De Kamer, Staten of raad kan een informateur uitnodigen om inlichtingen te geven over zijn/haar werkzaamheden. Als de onderhandelingen succesvol zijn, zal dit uiteindelijk leiden tot een regeer– of coalitieakkoord. De betrokken informateur speelt een begeleidende rol in de onderhandelingen over de inhoud van het beleid. Een informateur kan via zijn of haar opdracht dus zowel de coalitievorming als de programmavorming sturen. De informateur bestaat bij de decentrale overheden nog niet zo lang, die functie ontstond na de invoering van de Wet dualisering gemeentebestuur op 7 maart 2002 en de Wet dualisering provinciebestuur in 2003. Voordien was het gebruikelijk dat na Provinciale Staten- of gemeenteraadsverkiezingen de grootste partij het voortouw nam in coalitievorming. Nu stellen betrokken partijen vaak een informateur aan om hen te ondersteunen in het formatieproces voor een nieuw college van burgemeester en wethouders of College van Gedeputeerde Staten en de coalitie-onderhandelingen.
Initiatief
Volksvertegenwoordigers controleren niet alleen de regering, ze mogen ook zelf (wets)voorstellen maken. Dit heet het recht van initiatief. Een dergelijk voorstel wordt op vrijwel dezelfde wijze behandeld als voorstellen die bestuurders indienen. Belangrijk verschil is dat de initiatiefnemers het voorstel in de volksvertegenwoordigende organen verdedigen. Bij de behandeling geeft meestal ook de betrokken bestuurder zijn/haar mening. Als het voorstel is aangenomen, moet het bestuur het bekrachtigen. Dat gebeurt vrijwel altijd.
Interpellatie
Het recht van interpellatie maakt het voor Kamerleden, Statenleden en raadsleden mogelijk om een debat te houden over een onderwerp dat nog niet eerder op de agenda stond. Bij een interpellatie stelt de interpellant (degene die de interpellatie houdt) schriftelijk of mondeling vragen gesteld aan het bestuur, dus regering, Gedeputeerde Staten of college van burgemeester en wethouders. Na het mondelinge antwoord van de regering volgt een discussie met de Kamer. Na de interpellant kunnen dan ook andere Kamerleden mee debatteren.
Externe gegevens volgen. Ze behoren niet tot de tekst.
(** Softmax on binary32: the entries are finite and not negative, and
    they add up to 1 within [3 (n+1) / 2^25]. *)
Lemma softmax_binary32 (stored temperature : float32) (logits : list float32) :
  logits <> [] ->
  Forall finite_number logits ->
  let temp := effective_temperature f32_zero f32_ltb stored temperature in
  f32_is_finite temp = true -> f32_ltb f32_zero temp = true ->
  Z.of_nat (length logits) <= 2 ^ 20 ->
  let p := softmax_kernel f32_zero f32_add f32_sub f32_div (expf env) f32_ltb
             stored logits temperature in
  length p = length logits /\
  Forall (fun x => f32_is_finite x = true /\ SFleb f32_zero x = true) p /\
  (Rabs (Rsum (map f32_real p) - 1) <= 3 * INR (S (length logits)) / 33554432)%R.
Proof.
  intros Hne Hfin temp Htf Htp Hlen p.
  destruct (positive_finite_inv temp Htf Htp) as (mt & et & Htemp).
  set (max_val := nth (max_element f32_ltb logits) logits f32_zero).
  set (E := map (fun l => expf env (f32_div (f32_sub l max_val) temp)) logits).
  set (sum_exp := fold_left f32_add E f32_zero).
  assert (Hp : p = map (fun e => f32_div e sum_exp) E).
  { unfold p, softmax_kernel. destruct logits; [congruence | reflexivity]. }
  destruct (softmax_exponentials logits mt et Hne Hfin) as [HE Hone].
  rewrite <- Htemp in HE, Hone. fold max_val in HE, Hone. fold E in HE, Hone.
  assert (HlenE : length E = length logits) by (unfold E; apply length_map).
  destruct (f32_sum_real E HE) as (HS & Hlo & Hhi & HT0 & HTn); [rewrite HlenE; exact Hlen|].
  fold sum_exp in HS, Hlo, Hhi. rewrite HlenE in *.
  set (T := Rsum (map f32_real E)) in *.
  set (n := INR (length logits)) in *.
  assert (Hn0 : (0 <= n)%R) by apply pos_INR.
  assert (Hn : (n <= 1048576)%R).
  { unfold n. rewrite INR_IZR_INZ. change 1048576%R with (IZR (2 ^ 20)). apply IZR_le. lia. }
  assert (HT1 : (1 <= T)%R).
  { rewrite <- f32_real_one. apply (Rsum_map_nonneg f32_real E f32_one); [|exact Hone].
    eapply Forall_impl; [|exact HE]. intros e [He _]. now apply f32_real_nonneg. }
  set (u := (/ 16777216)%R).
  replace (n / 16777216)%R with (n * u)%R in Hlo, Hhi by (unfold u, Rdiv; ring).
  set (c := (1 - n * u)%R) in *.
  assert (Hc : (15 / 16 <= c <= 1)%R) by (unfold c, u; lra).
  set (r := f32_real sum_exp) in *.
  assert (Hr : (15 / 16 <= r)%R) by nra.
  (* the sum is a positive finite number *)
  assert (HSpos : exists mS eS, sum_exp = S754_finite false mS eS).
  { destruct sum_exp as [s|s| |s mS eS]; cbn [nonneg_finite] in HS; try contradiction.
    - cbn in r. unfold r in Hr. lra.
    - destruct s; [contradiction|]. now exists mS, eS. }
  destruct HSpos as (mS & eS & HSeq).
  (* every quotient *)
  set (eta := powerRZ 2 (-150)).
  assert (Hq : Forall (fun e => nonneg_finite (f32_div e sum_exp) /\
                                ((1 - u) / r * f32_real e + - eta
                                 <= f32_real (f32_div e sum_exp)
                                 <= (1 + u) / r * f32_real e + eta)%R) E).
  { eapply Forall_impl; [|exact HE]. intros e [Hnn Hle].
    pose proof (f32_real_nonneg e Hnn) as He0.
    assert (Hquot : (f32_real e / r <= 16 / 15)%R).
    { apply (Rmult_le_reg_r r); [lra|]. unfold Rdiv. rewrite Rmult_assoc, Rinv_l by lra. lra. }
    destruct (f32_div_real e mS eS Hnn) as [Hd Herr].
    { rewrite <- HSeq. fold r. pose proof bpow_127_large. lra. }
    rewrite <- HSeq in Hd, Herr. fold r in Herr. fold u eta in Herr.
    split; [exact Hd|]. apply Rabs_le_inv in Herr.
    replace ((1 - u) / r * f32_real e)%R with (f32_real e / r - u * (f32_real e / r))%R
      by (field; lra).
    replace ((1 + u) / r * f32_real e)%R with (f32_real e / r + u * (f32_real e / r))%R
      by (field; lra).
    lra. }
  split; [rewrite Hp, length_map; exact HlenE|]. split.
  - rewrite Hp. apply Forall_forall. intros x Hx. apply in_map_iff in Hx.
    destruct Hx as (e & <- & He).
    apply nonneg_finite_output. eapply (proj1 (Forall_forall _ E) Hq). exact He.
  - rewrite Hp, map_map.
    pose proof (Rsum_map_bounds (fun e => f32_real (f32_div e sum_exp))
                  (fun e => ((1 - u) / r * f32_real e + - eta)%R)
                  (fun e => ((1 + u) / r * f32_real e + eta)%R) E) as Hb.
    destruct Hb as [Hblo Hbhi].
    { eapply Forall_impl; [|exact Hq]. intros e [_ H]. exact H. }
    rewrite Rsum_map_affine in Hblo, Hbhi. fold T in Hblo, Hbhi.
    rewrite HlenE in Hblo, Hbhi. fold n in Hblo, Hbhi.
    set (sigma := Rsum (map (fun e => f32_real (f32_div e sum_exp)) E)) in *.
    rewrite S_INR. fold n.
    set (rho := (T / r)%R).
    assert (Hrho : (rho * r = T)%R) by (unfold rho; field; lra).
    replace ((1 - u) / r * T)%R with ((1 - u) * rho)%R in Hblo by (unfold rho; field; lra).
    replace ((1 + u) / r * T)%R with ((1 + u) * rho)%R in Hbhi by (unfold rho; field; lra).
    assert (Heta : (0 < eta <= / 67108864)%R).
    { unfold eta. split; [apply bpow_pos | apply bpow_m150_small]. }
    assert (Hu : (u = / 16777216)%R) by reflexivity.
    assert (Hrho1 : (c <= rho)%R).
    { apply (Rmult_le_reg_r r); [lra|]. rewrite Hrho. lra. }
    assert (Hrho2 : (rho * c <= 1)%R).
    { apply (Rmult_le_reg_r r); [lra|].
      replace (rho * c * r)%R with (rho * r * c)%R by ring. rewrite Hrho. lra. }
    assert (Hrho3 : (rho <= 16 / 15)%R) by nra.
    assert (Hnu : (0 <= n * u <= / 16)%R) by (unfold u; lra).
    assert (Hrhon : (rho * (n * u) <= 16 / 15 * (n * u))%R)
      by (apply Rmult_le_compat_r; lra).
    assert (Hrhou : (rho * u <= 16 / 15 * u)%R) by (apply Rmult_le_compat_r; lra).
    assert (Hcu : (0 <= n * u * u)%R) by (apply Rmult_le_pos; lra).
    assert (Hneta : (0 <= n * eta <= n * / 67108864)%R).
    { split; [apply Rmult_le_pos; lra | apply Rmult_le_compat_l; lra]. }
    assert (Hrc : (rho * c = rho - rho * (n * u))%R) by (unfold c; ring).
    assert (Hlow : ((1 - u) * c <= (1 - u) * rho)%R) by (apply Rmult_le_compat_l; lra).
    assert (Hcexp : ((1 - u) * c = 1 - u - n * u + n * u * u)%R) by (unfold c; ring).
    clearbody sigma rho c eta. rewrite Hu in *.
    apply Rabs_le. lra.
Qed.
End SoftmaxBinary32.
Lemma for_each_moves_file source mapping (entries : list DirEntry)
  (w : World) (e : DirEntry) (c : string) :
  NoDup (entry_path <$> entries) →
  (∀ e', e' ∈ entries →
         entry_path e' = source ++ [entry_name e']
         ∧ valid_name (entry_name e')) →
  (∀ e', e' ∈ entries → entry_is_file e' = Ok true →
         ∃ c', fs w !! entry_path e' = Some (File c')) →
  Forall valid_name ("Others" :: mapping.*1) →
  e ∈ entries → entry_is_file e = Ok true →
  fs w !! entry_path e = Some (File c) →
  (∀ q c', q ≠ [] → q `prefix_of` dest_dir_of source mapping e →
           fs w !! q ≠ Some (File c')) →
  ∃ target,
    pathlib.parent target = dest_dir_of source mapping e
    ∧ fs (for_each entries (process_entry source mapping) w).2 !! target
      = Some (File c).
Proof.
  intros Hnodup Hshape Hfiles Hcats. revert w Hnodup Hshape Hfiles.
  induction entries as [|entry rest IH];
    intros w Hnodup Hshape Hfiles He Hfile Hc Hfree;
    [by apply not_elem_of_nil in He|].
  rewrite for_each_cons. rewrite fmap_cons in Hnodup.
  apply NoDup_cons in Hnodup as [Hnotin Hnodup].
  assert (∀ e', e' ∈ rest → entry_is_file e' = Ok true →
            ∃ c', fs (process_entry source mapping entry w).2 !! entry_path e'
                  = Some (File c')) as Hfiles'.
  { apply process_entry_keeps_files; [done| |].
    - intros Hf. apply Hfiles; [by left|done].
    - intros e' He'. apply Hfiles. by right. }
  assert (∀ e', e' ∈ entry :: rest →
            valid_name (pathlib.name (entry_path e'))) as Hnames.
  { intros e' He'. destruct (Hshape e' He') as [-> ?]. by rewrite name_snoc. }
  apply elem_of_cons in He as [->|He].
  - (* the file is the entry processed now *)
    rewrite process_entry_cases, Hfile. cbn [snd].
    destruct (mkdir_parents_ok_iff _ _ Hfree) as [fs1 Hmk].
    destruct (safe_move_file_moves _ _ w c fs1 Hc (Hnames _ ltac:(by left)) Hmk)
      as (Hparent & _ & Hmove).
    eexists. split; [exact Hparent|]. rewrite Hmove. cbn [snd].
    apply for_each_keeps_other; [done| | |].
    + intros e' He' Hf'. destruct (Hfiles' e' He' Hf') as [c' Hc'].
      rewrite process_entry_cases, Hfile, Hmove in Hc'. by exists c'.
    + intros e' He' Heq.
      destruct (dest_dir_of_valid source mapping entry Hcats) as [Hdest _].
      rewrite <-Heq, Hdest in Hparent. apply parent_snoc_length in Hparent.
      destruct (Hshape e') as [Hp' _]; [by right|].
      rewrite Hp', length_app in Hparent. simpl in Hparent. lia.
    + cbn. apply lookup_insert_eq.
  - (* the file is processed later *)
    assert (entry_path e ≠ entry_path entry) as Hne.
    { intros Heq. apply Hnotin. rewrite <-Heq. by apply list_elem_of_fmap_2. }
    apply IH; [done| |done|done|done| |].
    + intros e' He'. apply Hshape. by right.
    + apply process_entry_keeps_other; [|done|done].
      intros Hf. apply Hfiles; [by left|done].
    + intros q c' Hq Hpre Hq'.
      destruct (process_entry_new_files source mapping entry w q c')
        as [Hold|Hparent]; [| |done|by destruct (Hfree q c')|].
      * intros Hf. apply Hfiles; [by left|done].
      * apply Hnames. by left.
      * destruct (dest_dir_of_valid source mapping entry Hcats) as [Hdest _].
        destruct (dest_dir_of_valid source mapping e Hcats) as [Hdest' _].
        rewrite Hdest in Hparent. apply parent_snoc_length in Hparent.
        rewrite Hdest' in Hpre. apply prefix_length in Hpre.
        rewrite length_app in Hpre. simpl in Hpre. lia.
Qed.


Lemma parent_name_snoc (q : Path) :
  q ≠ [] → q = pathlib.parent q ++ [pathlib.name q].
Proof.
  destruct q as [|x q _] using rev_ind; [done|]. intros _.
  by rewrite parent_snoc, name_snoc.
Qed.

Lemma scandir_shape source w entries :
  scandir source w = (Ok entries, w) →
  ordinary_children source (fs w) →
  ∀ e, e ∈ entries →
       entry_path e = source ++ [entry_name e] ∧ valid_name (entry_name e).
Proof.
  unfold scandir. destruct (os.lookup_node (fs w) source) as [[c|[|]]|];
    intros [= <-] Hord e He; [].
  apply list_elem_of_fmap in He as ([k n] & -> & Hkn).
  apply list_elem_of_filter in Hkn as [[Hne Hpar] Hkn].
  apply elem_of_map_to_list in Hkn.
  cbn [entry_of entry_path entry_name fst snd] in *. split.
  - pose proof (parent_name_snoc k Hne) as Hk. by rewrite Hpar in Hk.
  - by apply (Hord k n).
Qed.

Lemma scandir_lists source w entries name (n : node) :
  scandir source w = (Ok entries, w) →
  fs w !! (source ++ [name]) = Some n →
  entry_of (source ++ [name], n) ∈ entries.
Proof.
  unfold scandir. destruct (os.lookup_node (fs w) source) as [[c|[|]]|];
    intros [= <-] Hn; [].
  apply list_elem_of_fmap_2, list_elem_of_filter. split.
  - split; cbn; [by destruct source|apply parent_snoc].
  - by apply elem_of_map_to_list.
Qed.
Meerderheid van de leden is nodig om een interpellatie te kunnen houden, maar die krijgt de interpellant bijna altijd, een reden waardoor het wel eens is tegengehouden is als het onderwerp al op de vergaderagenda staat voor de nabije toekomst.
Jij-bakken
In menig politiek debat komt een jij-bak voor. Dat betekent dat niet de argumenten, maar wel de persoon zelf of zijn handelwijze onderwerp is van een woordelijke aanval. Dat is een onvervalste jij-bak, een drogreden. Je speelt niet de bal, maar de man. Een voorbeeld is Geert Wilders die Mark Rutte tijdens een Kamerdebat toebijt: “Doe even normaal man”, waarop Rutte reageert met: “Doe zelf even normaal”.
Kabinet
Kabinet is de verzameling ministers en staatssecretarissen. Anders dan bij de regering is dit zonder het staatshoofd. Die staat formeel aan het hoofd van de regering en ondertekent daarom ook alle wetten.
Het kabinet van de koning is overigens de organisatie die de koning ondersteunt. Burgemeesters, commissarissen van de koning en ministers hebben ook vaak een kabinet, dat bestaat uit ambtelijke ondersteuning voor bijvoorbeeld het organiseren en coördineren van officiële bezoeken, ontvangsten, recepties, bijvoorbeeld, voor het onderhouden van de bestuurlijke netwerken en bestuurlijke contacten op lokaal, regionaal en landelijk niveau. De leden van dit kabinet organiseren en coördineren ook activiteiten om het werk van de werkgever beter in beeld te brengen.
Kabinetschef
De kabinetschef staat aan het hoofd van het kabinet van een minister, commissaris van de Koning of burgemeester. Deze staat aan het hoofd van de afdeling voor het organiseren en coördineren van officiële bezoeken, ontvangsten, recepties, bijvoorbeeld, voor het onderhouden van de bestuurlijke netwerken en bestuurlijke contacten op lokaal, regionaal en landelijk niveau. De chef leidt ook het organiseren en coördineren van activiteiten om het werk van de werkgever beter in beeld te brengen.
Kamerleden
Kamerleden zijn de leden van de Tweede Kamer. Eerste Kamerleden worden senatoren genoemd. De Tweede Kamer is deel van de volksvertegenwoordiging. Zij speelt een belangrijke rol bij de totstandkoming van wetten, controleert de regering en beslist over de vraag of een kabinet (of bewindspersoon) genoeg vertrouwen heeft.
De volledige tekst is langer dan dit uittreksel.